◆ **What the task requires**
Starting at the line that contains "eexists. split; [done|]. cbn" and ending at the line that contains "intros Hbase Himp.", the lines below are to be given again exactly, with nothing added.

Stored data
Lemma od_repr_values σ oda odp :
  od_repr σ oda odp →
  Store.dicts_at σ (OrderedDict.values oda) = Some (OrderedDict.values odp).
Proof.
  intros Hrepr. apply mapM_Some. unfold OrderedDict.values.
  induction Hrepr as [|x y oda odp [_ Hd] _ IH]; constructor; done.
Qed.

Lemma read_dict_at σ a d :
  Store.dict_at σ a = Some d → Store.read_dict a σ = (σ, Ok d).
Proof.
  unfold Store.dict_at, Store.read_dict.
  destruct (σ !! a) as [[d0|]|]; try done. by intros [= ->].
Qed.

Lemma store_bind_run {A B} (m : Store.M A) (f : A → Store.M B) σ :
  (m ≫= f) σ =
  match m σ with
  | (σ', Ok a) => f a σ'
  | (σ', Raise e) => (σ', Raise e)
  end.
Proof. done. Qed.

Lemma result_bind_Ok {A B} (f : A → result B) a : Ok a ≫= f = f a.
Proof. done. Qed.

Lemma index_step_refines σ oda odp a d :
  Store.dict_at σ a = Some d → od_repr σ oda odp →
  (Store.index_step oda a σ).1 = σ ∧
  agrees od_repr (Store.index_step oda a σ) (index_step odp d).
Proof.
  intros Ha Hrepr. unfold Store.index_step, index_step.
  rewrite store_bind_run, (read_dict_at _ _ _ Ha), store_bind_run.
  unfold Store.lift. destruct (subscript_key d "option") as [k|e]; [|done].
  rewrite result_bind_Ok. split; [done|].
  eexists. split; [done|]. by apply od_repr_set.
Qed.

Lemma index_loop_refines σ l ds oda odp :
  Store.dicts_at σ l = Some ds → od_repr σ oda odp →
  (Store.for_each Store.index_step l oda σ).1 = σ ∧
  agrees od_repr (Store.for_each Store.index_step l oda σ)
    (for_each index_step ds odp).
Proof.
  revert ds oda odp. induction l as [|a l IH]; intros ds oda odp Hds Hrepr.
  - injection Hds as <-. cbn. eauto.
  - apply dicts_at_cons in Hds as (d & ds' & -> & Hd & Hds').
    destruct (index_step_refines σ oda odp a d Hd Hrepr) as [Hσ Hstep].
    cbn [Store.for_each for_each]. rewrite store_bind_run.
    destruct (Store.index_step oda a σ) as [σ1 r1]. cbn [fst] in Hσ. subst σ1.
    unfold agrees in Hstep. destruct (index_step odp d) as [odp1|e].
    + destruct Hstep as (oda1 & Hr1 & Hrepr1). cbn [fst snd] in *. subst r1.
      rewrite result_bind_Ok. by apply IH.
    + cbn [snd] in Hstep. subst r1. done.
Qed.

Lemma override_step_refines σ oda odp a o :
  Store.dict_at σ a = Some o → od_repr σ oda odp →
  σ ⊆ (Store.override_step oda a σ).1 ∧
  agrees od_repr (Store.override_step oda a σ) (override_step odp o).
Proof.
  intros Ha Hrepr. split; [apply preserves_override_step|].
  unfold Store.override_step, override_step.
  rewrite store_bind_run, (read_dict_at _ _ _ Ha), store_bind_run.
  unfold Store.lift. destruct (subscript_key o "option") as [k|e]; [|done].
  rewrite result_bind_Ok. pose proof (od_repr_get σ oda odp k Hrepr) as Hget.
  destruct (OrderedDict.get k oda) as [a0|].
  - destruct Hget as (existing & -> & Ha0).
    rewrite store_bind_run, (read_dict_at _ _ _ Ha0).
    destruct (dict_truthy existing).
    + rewrite store_bind_run. unfold Store.alloc.
      set (c := fresh (dom σ)).
      assert (σ !! c = None) as Hc by apply not_elem_of_dom, is_fresh.
      assert (σ ⊆ <[c:=Store.DictObj existing]> σ) as Hsub
        by by apply insert_subseteq.
      cbn zeta. rewrite od_get_set, decide_True by done.
      rewrite store_bind_run. unfold Store.update_in_place.
      rewrite lookup_insert_eq.
      pose proof (dict_at_mono _ _ _ _ Hsub Ha) as Ha'.
      unfold Store.dict_at in Ha'.
      destruct (<[c:=Store.DictObj existing]> σ !! a) as [[o'|]|]; try done.
      injection Ha' as ->. rewrite insert_insert_eq.
      eexists. split; [done|].
      change (od_repr (<[c:=Store.DictObj (dict_update existing o)]> σ)
                (OrderedDict.set k c oda)
                (OrderedDict.set k (dict_update existing o) odp)).
      apply od_repr_set.
      * eapply od_repr_mono; [|done]. by apply insert_subseteq.
      * unfold Store.dict_at. by rewrite lookup_insert_eq.
    + eexists. split; [done|]. by apply od_repr_set.
  - rewrite Hget. eexists. split; [done|]. by apply od_repr_set.
Qed.

Lemma override_loop_refines σ l ovs oda odp :
  Store.dicts_at σ l = Some ovs → od_repr σ oda odp →
  agrees od_repr (Store.for_each Store.override_step l oda σ)
    (for_each override_step ovs odp).
Proof.
  revert σ ovs oda odp.
  induction l as [|a l IH]; intros σ ovs oda odp Hovs Hrepr.
  - injection Hovs as <-. cbn. eauto.
  - apply dicts_at_cons in Hovs as (o & ovs' & -> & Ho & Hovs').
    destruct (override_step_refines σ oda odp a o Ho Hrepr) as [Hsub Hstep].
    cbn [Store.for_each for_each]. rewrite store_bind_run.
    destruct (Store.override_step oda a σ) as [σ1 r1]. cbn [fst] in Hsub.
    unfold agrees in Hstep. destruct (override_step odp o) as [odp1|e].
    + destruct Hstep as (oda1 & Hr1 & Hrepr1). cbn [fst snd] in *. subst r1.
      rewrite result_bind_Ok. apply IH; [|done].
      by apply (dicts_at_mono σ).
    + cbn [snd] in Hstep. subst r1. done.
Qed.

Lemma read_list_view σ a ds :
  Store.view σ a = Some ds →
  ∃ l, Store.read_list a σ = (σ, Ok l) ∧ Store.dicts_at σ l = Some ds.
Proof.
  unfold Store.view, Store.read_list.
  destruct (σ !! a) as [[|l]|]; try done. eauto.
Qed.

(** The store model of the merge returns the address of a list that reads,
    in the final store, as the list [merge_options] computes on the values,
    and raises what [merge_options] raises. *)
Lemma store_merge_options_refines σ options overrides base ovs :
  Store.view σ options = Some base →
  Store.view σ overrides = Some ovs →
  agrees (λ σ' a r, Store.view σ' a = Some r)
    (Store.merge_options options overrides σ) (merge_options base ovs).
Proof.
  intros Hbase Hovs. unfold Store.merge_options.
  destruct (read_list_view _ _ _ Hovs) as (lo & Hlo & Hdo).
  rewrite store_bind_run, Hlo. destruct lo as [|a lo].
  - injection Hdo as <-. cbn. eauto.
  - apply dicts_at_cons in Hdo as Hdo'.
    destruct Hdo' as (o & ovs' & -> & _ & _).
    destruct (read_list_view _ _ _ Hbase) as (lb & Hlb & Hdb).
    rewrite store_bind_run, Hlb, store_bind_run, merge_options_cons.
    unfold Store.opts_dict_of, opts_dict_of.
    destruct (index_loop_refines σ lb base [] [] Hdb) as [Hσ Hindex];
      [constructor|].
    destruct (Store.for_each Store.index_step lb [] σ) as [σ1 r1].
    cbn [fst] in Hσ. subst σ1. unfold agrees in Hindex.
    destruct (for_each index_step base []) as [odp|e].
    2:{ cbn [snd] in Hindex. by subst r1. }
    destruct Hindex as (oda & Hr1 & Hrepr). cbn [fst snd] in *. subst r1.
    rewrite result_bind_Ok, store_bind_run.
    pose proof (override_loop_refines σ (a :: lo) (o :: ovs') oda odp Hdo Hrepr)
      as Hloop.
    destruct (Store.for_each Store.override_step (a :: lo) oda σ) as [σ2 r2].
    unfold agrees in Hloop.
    destruct (for_each override_step (o :: ovs') odp) as [odp'|e].
    2:{ cbn [snd] in Hloop. by subst r2. }
    destruct Hloop as (oda' & Hr2 & Hrepr'). cbn [fst snd] in *. subst r2.
    rewrite result_bind_Ok. unfold Store.alloc. cbn zeta.
    set (c := fresh (dom σ2)).
    assert (σ2 !! c = None) as Hc by apply not_elem_of_dom, is_fresh.
    eexists. split; [done|]. cbn [fst]. unfold Store.view.
    rewrite lookup_insert_eq.
    apply (dicts_at_mono σ2); [by apply insert_subseteq|].
    by apply od_repr_values.
Qed.

(** And so for [with_runner_overrides], for a runner whose two override
    lists are in the store. *)
Lemma store_with_runner_overrides_refines σ imp imp' slug sys base :
  Store.view σ sys = Some base →
  match imp slug, imp' slug with
  | Ok r, Ok r' =>
      Store.view σ (Store.class_system_options_override r)
        = Some (class_system_options_override r') ∧
      Store.view σ (Store.instance_system_options_override r)
        = Some (instance_system_options_override r')
  | Raise e, Raise e' => e = e'
  | _, _ => False
  end →
  agrees (λ σ' a r, Store.view σ' a = Some r)
    (Store.with_runner_overrides imp sys slug σ)
    (with_runner_overrides imp' base slug).
Proof.
  intros Hbase Himp. unfold Store.with_runner_overrides, with_runner_overrides.
  destruct (imp slug) as [r|e], (imp' slug) as [r'|e']; try done.
  - destruct Himp as [Hcls Hinst].
    destruct (read_list_view _ _ _ Hcls) as (lc & Hlc & Hdc).
    rewrite store_bind_run, Hlc. unfold runner_overrides.
    destruct lc as [|a lc].
    + injection Hdc as Hdc. rewrite <-Hdc.
      by apply store_merge_options_refines.
    + apply dicts_at_cons in Hdc as Hdc'.
      destruct Hdc' as (o & ovs' & Heq & _ & _).
      pose proof (store_merge_options_refines σ sys _ base _ Hbase Hcls) as H.
      by rewrite Heq in H |- *.
  - subst e'. destruct e; cbn; eauto.
Qed.

(** On the example store the new list, at address 9, shares the descriptor
    of [a] with the base, holds a copy of [b] at the new address 8 with the
    override applied, and holds the override object for [d] itself; the
    base descriptor of [b] is as it was. *)
Example store_example :
  let out :=
    Store.with_runner_overrides (λ _, Ok example_runner) 3%positive "wine"
      example_store in
  out.2 = Ok 9%positive ∧
  out.1 !! 9%positive
    = Some (Store.ListObj [1%positive; 8%positive; 5%positive]) ∧
  out.1 !! 8%positive = Some (Store.DictObj (descriptor "b" 99)) ∧
  out.1 !! 2%positive = Some (Store.DictObj (descriptor "b" 2)).
Proof. vm_compute. by repeat split. Qed.

(** * More properties of [lutris/sysoptions.py] *)

(** ** [get_output_list] *)

Lemma output_loop_eq (l : list string) (n : nat) (choices : list choice) :
  fold_left (λ choices '(index, output), append choices (output, pretty index))
    (imap (λ i, pair (n + i)) l) choices
  = (choices ++ imap (λ i o, (o, pretty (n + i))) l)%list.
Proof.
  revert n choices. induction l as [|o l IH]; intros n choices.
  - by rewrite app_nil_r.
  - cbn [imap fold_left]. unfold append at 2.
    rewrite (imap_ext _ (λ i, pair (S n + i)) l)
      by (intros i x _; cbn; f_equal; lia).
    rewrite IH, <-app_assoc. cbn [app]. do 2 f_equal.
    apply imap_ext. intros i x _. cbn. do 2 f_equal. lia.
Qed.

Lemma get_output_list_eq h :
  get_output_list h =
  (gettext "Off", "off") :: imap (λ i o, (o, pretty i)) (get_display_names h).
Proof.
  unfold get_output_list, enumerate. cbn zeta.
  by rewrite (output_loop_eq (get_display_names h) 0).
Qed.

Lemma pretty_N_char_digit y :
  pretty_N_char y ≠ "o"%char ∧ pretty_N_char y ≠ "f"%char.
Proof. unfold pretty_N_char. by repeat case_match. Qed.

Lemma pretty_N_go_ne_off x s :
  s ≠ "off" → s ≠ "ff" → s ≠ "f" → pretty_N_go x s ≠ "off".
Proof.
  revert s. induction (N.lt_wf_0 x) as [x _ IH]; intros s H1 H2 H3.
  destruct (decide (0 < x)%N) as [Hx|Hx].
  - rewrite pretty_N_go_step by done.
    destruct (pretty_N_char_digit (x `mod` 10)) as [Ho Hf].
    apply IH; [by apply N.div_lt|congruence..].
  - replace x with 0%N by lia. by rewrite pretty_N_go_0.
Qed.

Lemma pretty_nat_ne_off (n : nat) : pretty n ≠ "off".
Proof.
  unfold pretty, pretty_nat, pretty, pretty_N.
  case_decide; [done|]. by apply pretty_N_go_ne_off.
Qed.

(** X1.  The entry of the display at position [i] is the one after the
    sentinel and [i] more entries; it carries the name of the display and
    the numeral of [i]. *)
Theorem get_output_list_lookup h i :
  get_output_list h !! 0 = Some (gettext "Off", "off") ∧
  get_output_list h !! S i
    = (λ output, (output, pretty i)) <$> get_display_names h !! i ∧
  length (get_output_list h) = S (length (get_display_names h)).
Proof.
  rewrite get_output_list_eq. split_and!; [done| |].
  - cbn [lookup list_lookup]. apply list_lookup_imap.
  - cbn [length]. by rewrite length_imap.
Qed.

(** X2.  The values of [get_output_list] are pairwise distinct, whatever the
    names of the displays: two displays with the same name still get
    different values, and none gets the value of the sentinel. *)
Theorem get_output_list_values_NoDup h : NoDup (get_output_list h).*2.
Proof.
  rewrite get_output_list_eq, fmap_cons. cbn [snd]. apply NoDup_cons. split.
  - intros ((o & v) & Hv & Hin)%list_elem_of_fmap. cbn in Hv. subst v.
    apply list_elem_of_lookup in Hin as [i Hi].
    rewrite list_lookup_imap in Hi.
    destruct (get_display_names h !! i); [|done].
    injection Hi as _ Hi. by apply (pretty_nat_ne_off i).
  - apply NoDup_alt. intros i j v Hi Hj.
    rewrite list_lookup_fmap, list_lookup_imap in Hi, Hj.
    destruct (get_display_names h !! i); [|done].
    destruct (get_display_names h !! j); [|done].
    cbn in Hi, Hj. injection Hi as <-. injection Hj as Hj.
    by apply (inj pretty) in Hj.
Qed.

◆ **Exercise result**
    eexists. split; [done|]. cbn [fst]. unfold Store.view.
    rewrite lookup_insert_eq.
    apply (dicts_at_mono σ2); [by apply insert_subseteq|].
    by apply od_repr_values.
Qed.

(** And so for [with_runner_overrides], for a runner whose two override
    lists are in the store. *)
Lemma store_with_runner_overrides_refines σ imp imp' slug sys base :
  Store.view σ sys = Some base →
  match imp slug, imp' slug with
  | Ok r, Ok r' =>
      Store.view σ (Store.class_system_options_override r)
        = Some (class_system_options_override r') ∧
      Store.view σ (Store.instance_system_options_override r)
        = Some (instance_system_options_override r')
  | Raise e, Raise e' => e = e'
  | _, _ => False
  end →
  agrees (λ σ' a r, Store.view σ' a = Some r)
    (Store.with_runner_overrides imp sys slug σ)
    (with_runner_overrides imp' base slug).
Proof.
  intros Hbase Himp. unfold Store.with_runner_overrides, with_runner_overrides.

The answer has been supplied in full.